# Tesla remote capabilities



## GDN (Oct 30, 2017)

A man posted this morning on FB about being in an accident where he was rear ended in CA. He said within two minutes Tesla had called them to see if they were OK and to offer assistance. This is the first I've heard of Tesla reaching out after a wreck like this. This was one of OnStar's biggest advertised features for years, safety and peace of mind, but with all that I've seen and heard after accidents this is the first I'd heard that Tesla was actively monitoring for things like an accident and then reaching out.
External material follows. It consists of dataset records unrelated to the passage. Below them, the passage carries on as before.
(** * cross-file-obfuscator: a shallow embedding of the name generators,
      the string encryption and the binary symbol obfuscator.

    Go's [string] is modelled by [string], a [[]byte] by [list ascii]
    ([[]byte(s)] is [list_ascii_of_string s]), an [int] by [Z], a
    [map[string]T] by a [gmap string T], and [crypto/rand] by a stream of
    naturals that the code consumes from left to right. *)

From Stdlib Require Import ZArith Lia List Ascii String Bool.
From stdpp Require Import gmap strings list pretty.
Import ListNotations.
Local Open Scope Z_scope.

(** ** Bytes and byte slices *)

Abbreviation byte := ascii.
Abbreviation bytes := (list ascii).

(** The numeric value of a byte, [0 <= u8 b < 256]. *)
Definition u8 (b : byte) : Z := Z.of_N (N_of_ascii b).

Definition byte_of (z : Z) : byte := ascii_of_N (Z.to_N z).

(** [data[i:j]] for in-range bounds. *)
Definition slice (data : bytes) (i j : nat) : bytes := take (j - i) (drop i data).

(** [data[i]]; Go panics outside the slice, every use below is guarded. *)
Definition at_ (data : bytes) (i : nat) : byte := nth i data zero.

(** [bytes.Equal] *)
Definition bytes_Equal (a b : bytes) : bool := bool_decide (a = b).

(** [copy(data[j:j+len(src)], src)] when the destination is in range. *)
Definition copy_at (data : bytes) (j : nat) (src : bytes) : bytes :=
  take j data ++ src ++ drop (j + length src) data.

(** ** junk_code.go (linker part): the pclntab magic *)

Definition go12magic : Z := 0xfffffffb.
Definition go116magic : Z := 0xfffffffa.
Definition go118magic : Z := 0xfffffff0.
Definition go120magic : Z := 0xfffffff1.

(** [binary.LittleEndian.Uint32]:
    [uint32(b[0]) | uint32(b[1])<<8 | uint32(b[2])<<16 | uint32(b[3])<<24]. *)
Definition Uint32 (b : bytes) : Z :=
  Z.lor (Z.lor (Z.lor (u8 (at_ b 0)) (Z.shiftl (u8 (at_ b 1)) 8))
               (Z.shiftl (u8 (at_ b 2)) 16))
        (Z.shiftl (u8 (at_ b 3)) 24).

Definition magics : list Z := [go12magic; go116magic; go118magic; go120magic].

(** The inner [for _, magic := range magics] loop. *)
Definition isMagic (value : Z) : bool := existsb (Z.eqb value) magics.

(** [for i := 0; i <= len(data)-4; i++]: [n] counts the iterations left. *)
Fixpoint findPclntabMagic_loop (data : bytes) (i n : nat) : Z :=
  match n with
  | O => -1
  | S n' =>
      let value := Uint32 (slice data i (i + 4)) in
      if isMagic value then Z.of_nat i
      else findPclntabMagic_loop data (S i) n'
  end.

Definition findPclntabMagic (data : bytes) : Z :=
  findPclntabMagic_loop data 0 (length data - 3).

(** The property of the claim, written without the code: offset [i] holds
    four bytes whose little-endian value is a supported magic. *)
Definition le32 (b0 b1 b2 b3 : byte) : Z :=
  u8 b0 + 2 ^ 8 * u8 b1 + 2 ^ 16 * u8 b2 + 2 ^ 24 * u8 b3.

Definition magicAt (data : bytes) (i : nat) : Prop :=
  ∃ b0 b1 b2 b3,
    data !! i = Some b0 ∧ data !! (i + 1)%nat = Some b1 ∧
    data !! (i + 2)%nat = Some b2 ∧ data !! (i + 3)%nat = Some b3 ∧
    (le32 b0 b1 b2 b3 = 0xfffffffb ∨ le32 b0 b1 b2 b3 = 0xfffffffa ∨
     le32 b0 b1 b2 b3 = 0xfffffff0 ∨ le32 b0 b1 b2 b3 = 0xfffffff1).


(** ** Randomness

    [crypto/rand] is a source of naturals read from left to right;
    theorems quantify over every source.  Failures of the system's random
    device are outside the model. *)

Record Rand := { rnd_src : nat -> nat; rnd_pos : nat }.

(** A computation that draws from the random source. *)
Definition R (A : Type) : Type := Rand -> A * Rand.

#[global] Instance R_ret : MRet R := fun A a r => (a, r).
#[global] Instance R_bind : MBind R :=
  fun A B k m r => let (a, r') := m r in k a r'.

(** [rand.Int(rand.Reader, big.NewInt(max))] for [max > 0]: a number in
    [[0, max)]. *)
Definition rand_Int (max : Z) : R Z :=
  fun r => (Z.of_nat (rnd_src r (rnd_pos r)) mod max,
            {| rnd_src := rnd_src r; rnd_pos := S (rnd_pos r) |}).

(** ** Strings *)

(** [len(s)] *)
Definition len (s : string) : Z := Z.of_nat (String.length s).

(** [s[:n]] for [0 <= n <= len(s)]. *)
Definition prefix_to (s : string) (n : Z) : string := substring 0 (Z.to_nat n) s.

(** [strings.HasSuffix(s, ".")] *)
Fixpoint HasSuffix_dot (s : string) : bool :=
  match s with
  | EmptyString => false
  | String c EmptyString => bool_decide (c = "."%char)
  | String _ rest => HasSuffix_dot rest
  end.

(** [strings.TrimSuffix(s, ".")] *)
Fixpoint TrimSuffix_dot (s : string) : string :=
  match s with
  | EmptyString => EmptyString
  | String c EmptyString => if bool_decide (c = "."%char) then EmptyString else s
  | String c rest => String c (TrimSuffix_dot rest)
  end.

(** [strings.Contains(s, "/")] *)
Fixpoint Contains_slash (s : string) : bool :=
  match s with
  | EmptyString => false
  | String c rest => bool_decide (c = "/"%char) || Contains_slash rest
  end.

(** [m[k]] on a [map[string]bool]: [false] for an absent key. *)
Definition lookup_bool (m : gmap string bool) (k : string) : bool :=
  default false (m !! k).

(** ** The obfuscator (part_003: types; part_001: [New]) *)

Record Config := {
  ObfuscateExported : bool;
  ObfuscateFileNames : bool;
  EncryptStrings : bool;
  InjectJunkCode : bool;
  RemoveComments : bool;
  PreserveReflection : bool;
  SkipGeneratedCode : bool;
  ExcludePatterns : list string
}.

(** The fields of [Obfuscator] that the modelled functions read or write. *)
Record Obfuscator := {
  varMapping : gmap string string;
  funcMapping : gmap string string;
  importAliasMapping : gmap string string;
  protectedNames : gmap string bool;
  packageNames : gmap string bool;
  encryptionKey : string;
  namingCounter : Z;
  Config_ : Config
}.

(** ** part_004: [isExported] *)

Definition isExported (name : string) : bool :=
  match name with
  | EmptyString => false
  | String c _ => (u8 "A" <=? u8 c) && (u8 c <=? u8 "Z")
  end.

(** ** part_002: [shouldProtect] *)

Definition protectedIdentifiers : gmap string bool :=
  list_to_map
    [ ("error", true); ("string", true); ("int", true); ("bool", true);
      ("byte", true); ("rune", true); ("float32", true); ("float64", true);
      ("complex64", true); ("complex128", true); ("uint", true);
      ("int8", true); ("int16", true); ("int32", true); ("int64", true);
      ("uint8", true); ("uint16", true); ("uint32", true); ("uint64", true);
      ("uintptr", true);
      ("len", true); ("cap", true); ("make", true); ("new", true);
      ("append", true); ("copy", true); ("delete", true); ("panic", true);
      ("recover", true); ("print", true); ("println", true); ("close", true);
      ("min", true); ("max", true); ("clear", true);
      ("nil", true); ("true", true); ("false", true); ("iota", true) ]%string.

Definition shouldProtect (o : Obfuscator) (name : string) : bool :=
  if bool_decide (name = "_"%string) || bool_decide (name = "main"%string)
     || bool_decide (name = "init"%string) then true
  else if negb (ObfuscateExported (Config_ o)) && isExported name then true
  else if lookup_bool (protectedNames o) name then true
  else if lookup_bool (packageNames o) name then true
  else if lookup_bool protectedIdentifiers name then true
  else false.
We know from a recent article that Tesla's are rarely stolen and have a high recovery rate too http://www.thedrive.com/news/22816/nearly-every-single-stolen-tesla-has-been-recovered

What else is Tesla doing that maybe we don't think or know of? I know most every data point on the car is logged and uploaded along with video's, but wondering what else is out there. I would think that insurance should be factoring in or offering discounts for easy recoverability and low percentage of thefts. Maybe some already just build that in to their rates since these features are in every Tesla made.


----------



## garsh (Apr 4, 2016)

GDN said:


> A man posted this morning on FB about being in an accident where he was rear ended in CA. He said within two minutes Tesla had called them to see if they were OK and to offer assistance.


Can you include a link to the post?


----------



## GDN (Oct 30, 2017)

garsh said:


> Can you include a link to the post?


Sure.



__ https://www.facebook.com/video.php?v=2360556120621974



Well - looks like it doesn't work - have to find a way to get the story without security shutting it down. It is posted in the "Tesla Model 3 Owners Club" group on FB.

This is the text from his post: "But the big story here was response from Tesla after the accident. Two minutes after impact my phone rang and it was someone from Tesla saying they detected a collision and asking if I was OK. Later, two roadside assistance specialists from Tesla helped get the car into tow mode and talked us through a variety of other procedures. Then this morning, someone from the safety engineering division called me to ask how I could suggest the car be made even safer still.

Since that is technically a private group I won't post his name, but anyone can join.


----------